How to keep data regarding reference person only?

Harris Mazari

Join Date: Aug 2017

Posts: 2
#1

How to keep data regarding reference person only?

06 Aug 2017, 19:56

Hi, I want to know how I can select a reference person from each household using Stata..

I am working with household data and I want to chose a reference person for each household. I have decided to use the person with the highest income as the reference person. I have looked at ways to do it online and have not been able to find the correct command to do it. I know its a beginners question and I am sorry for wasting your time if you feel that.
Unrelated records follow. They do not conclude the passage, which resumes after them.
(** * The PostgreSQL plan receiver and the exporter wrapper of opencensus-service

    A shallow embedding of [postgresreceiver] (plan document to span batch)
    and of [exporterwrapper.PushOcProtoSpansToOCTraceExporter], followed by
    the properties the specification states about them.

    Conventions of the embedding:
    - a decoded JSON value ([interface{}] after [json.Unmarshal]) is [json];
    - a failed type assertion, index or slice expression is a [Panic];
    - [math/rand]'s process-wide source is an explicit state threaded through
      the code by the monad [M];
    - [float64] is the kernel's binary64 [float]; [int64(f)] is [float64.to_int64];
    - a [time.Time] is the integer count of nanoseconds since the Unix epoch. *)

From stdpp Require Import base option list strings gmap.
From Stdlib Require Import ZArith Lia PrimFloat SpecFloat FloatOps.
From Stdlib Require Import Strings.Byte.

Set Warnings "-register-all,-inexact-float,-notation-incompatible-prefix".
Open Scope Z_scope.

(** ** Go's float64 conversions *)

Module float64.

Definition min_int64 : Z := - 2 ^ 63.
Definition max_int64 : Z := 2 ^ 63 - 1.

(** The integer part of a finite float, rounded toward zero. *)
Definition truncate (f : float) : option Z :=
  match Prim2SF f with
  | S754_zero _ => Some 0
  | S754_finite sign m e =>
      let magnitude :=
        match e with
        | Z0 => Zpos m
        | Zpos p => Z.shiftl (Zpos m) (Zpos p)
        | Zneg p => Z.shiftr (Zpos m) (Zpos p)
        end in
      Some (if sign then - magnitude else magnitude)
  | S754_infinity _ | S754_nan => None
  end.

(** [int64(f)].  Go leaves the result implementation-dependent when the
    value does not fit; the model takes amd64's answer, the "integer
    indefinite" value [0x8000000000000000]. *)
Definition to_int64 (f : float) : Z :=
  match truncate f with
  | Some z => if bool_decide (min_int64 <= z <= max_int64) then z else min_int64
  | None => min_int64
  end.

(** [float64(n)]: the nearest binary64 value, ties to even. *)
Definition of_int64 (n : Z) : float :=
  SF2Prim (binary_normalize prec emax n 0 false).

End float64.

(** ** Package time *)

Module time.

Definition Time : Type := Z.
Definition Duration : Type := Z.

Definition Nanosecond : Duration := 1.
Definition Millisecond : Duration := 1000000.

Definition Unix (sec nsec : Z) : Time := sec * 1000000000 + nsec.
Definition Add (t : Time) (d : Duration) : Time := t + d.
Definition After (t u : Time) : bool := bool_decide (u < t).
Definition Equal (t u : Time) : bool := bool_decide (t = u).

End time.

(** ** Package encoding/binary *)

Module binary.

Definition byte_of_Z (z : Z) : byte :=
  default "000"%byte (Byte.of_N (Z.to_N (z mod 256))).

Definition Z_of_byte (b : byte) : Z := Z.of_N (Byte.to_N b).

(** [binary.LittleEndian.PutUint64] into a buffer of exactly eight bytes:
    byte [i] is [byte(v >> (8*i))]. *)
Definition LittleEndian_PutUint64 (v : Z) : list byte :=
  (λ i : Z, byte_of_Z (Z.shiftr v (8 * i))) <$> [0; 1; 2; 3; 4; 5; 6; 7].

Definition LittleEndian_Uint64 (b : list byte) : Z :=
  foldr (λ x acc, Z_of_byte x + 256 * acc) 0 b.

(** [binary.BigEndian.Uint64] of an eight-byte slice. *)
Definition BigEndian_Uint64 (b : list byte) : Z :=
  foldl (λ acc x, 256 * acc + Z_of_byte x) 0 b.

End binary.

(** ** Package math/rand: the process-wide source *)

Module rand.

(** The source is the sequence of values it will hand out and the number
    of values already drawn. *)
Record Source : Type := mkSource { stream : nat → Z; drawn : nat }.

Definition peek (s : Source) (k : nat) : Z := stream s (drawn s + k)%nat mod 2 ^ 64.

Definition skip (k : nat) (s : Source) : Source :=
  {| stream := stream s; drawn := (drawn s + k)%nat |}.

Definition Uint64 (s : Source) : Z * Source := (peek s 0, skip 1 s).

End rand.

(** ** Decoded JSON and run-time panics *)

Inductive json : Type :=
| JNull
| JBool (b : bool)
| JNum (f : float)
| JStr (s : string)
| JArr (elems : list json)
| JObj (members : list (string * json)).

(** [m[k]] on a [map[string]interface{}], in continuation form: [absent] when
    the key is not bound, [present v] on its value. The members are the
    bindings of the Go map; the first binding of a key is the one found. *)
Definition obj_find {A : Type} (m : list (string * json)) (k : string)
    (absent : A) (present : json → A) : A :=
  (fix find (m : list (string * json)) : A :=
     match m with
     | [] => absent
     | (k', v) :: m' => if String.eqb k k' then present v else find m'
     end) m.

(** [m[k]]: the zero value [nil] for an unbound key. *)
Definition obj_get (m : list (string * json)) (k : string) : json :=
  obj_find m k JNull (λ v, v).

Inductive panic : Type :=
| TypeAssertion
| IndexOutOfRange
| SliceBounds.

Inductive result (A : Type) : Type :=
| Ok (a : A)
| Panic (p : panic).
Arguments Ok {A} a.
Arguments Panic {A} p.

(** Code that draws from the random source and may panic. *)
Definition M (A : Type) : Type := rand.Source → result (A * rand.Source).

Definition ret {A : Type} (a : A) : M A := λ s, Ok (a, s).

Definition bind {A B : Type} (m : M A) (k : A → M B) : M B :=
  λ s, match m s with
       | Ok (a, s') => k a s'
       | Panic p => Panic p
       end.

Definition throw {A : Type} (p : panic) : M A := λ _, Panic p.

Notation "x <- m ;; k" := (bind m (λ x, k))
  (at level 100, m at next level, right associativity, only parsing).
Notation "' p <- m ;; k" := (bind m (λ x, match x with p => k end))
  (at level 100, p pattern, m at next level, right associativity, only parsing).

(** Type assertions [v.(T)]. *)
Definition assert_map (v : json) : M (list (string * json)) :=
  match v with JObj m => ret m | _ => throw TypeAssertion end.
Definition assert_string (v : json) : M string :=
  match v with JStr s => ret s | _ => throw TypeAssertion end.
Definition assert_float64 (v : json) : M float :=
  match v with JNum f => ret f | _ => throw TypeAssertion end.

(** ** The protobuf messages the code builds *)

Module tracepb.

(** [AttributeValue]'s [oneof]; a [TruncatableString] is its [Value]. *)
Inductive AttributeValue : Type :=
| StringValue (s : string)
| IntValue (n : Z)
| BoolValue (b : bool)
| DoubleValue (f : float).

Record Timestamp : Type := mkTimestamp { Seconds : Z; Nanos : Z }.

Record Span : Type := mkSpan {
  TraceId : list byte;
  SpanId : list byte;
  ParentSpanId : list byte;   (* [nil] when absent *)
  Name : string;
  StartTime : Timestamp;
  EndTime : Timestamp;
  Attributes : gmap string AttributeValue
}.

End tracepb.
Import tracepb.

(** Modelled from the spec: [internal.TimeToTimestamp] is not among the
    sources. The spec gives a span's start and end as the absolute timestamps
    of the reconciled instants; a protobuf timestamp holds whole seconds and
    the nanoseconds within the second, so the instant is split accordingly. *)
Definition TimeToTimestamp (t : time.Time) : Timestamp :=
  {| Seconds := Z.quot t 1000000000; Nanos := Z.rem t 1000000000 |}.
The variables are named hhid (househoild ID) and income.(Disposable income for each respondent) in my data. I need to learn a command to highlight the reference person (preferably keeping data on reference person only and deleting others).

Please note my data looks like this Preferably I need it to look like this
hhid income hhid income
217 50 217 50
218 40 218 60
218 60 219 40
218 30 220 90
219 20
219 40
220 90
220 70
220 80

There are a total of more than 9000 households in the data set and obviously I can not just manually check the income for each person in each household. Kindly guide me on what code to use to achieve this. (if income is similar for two people then I would like to use age as the second filter)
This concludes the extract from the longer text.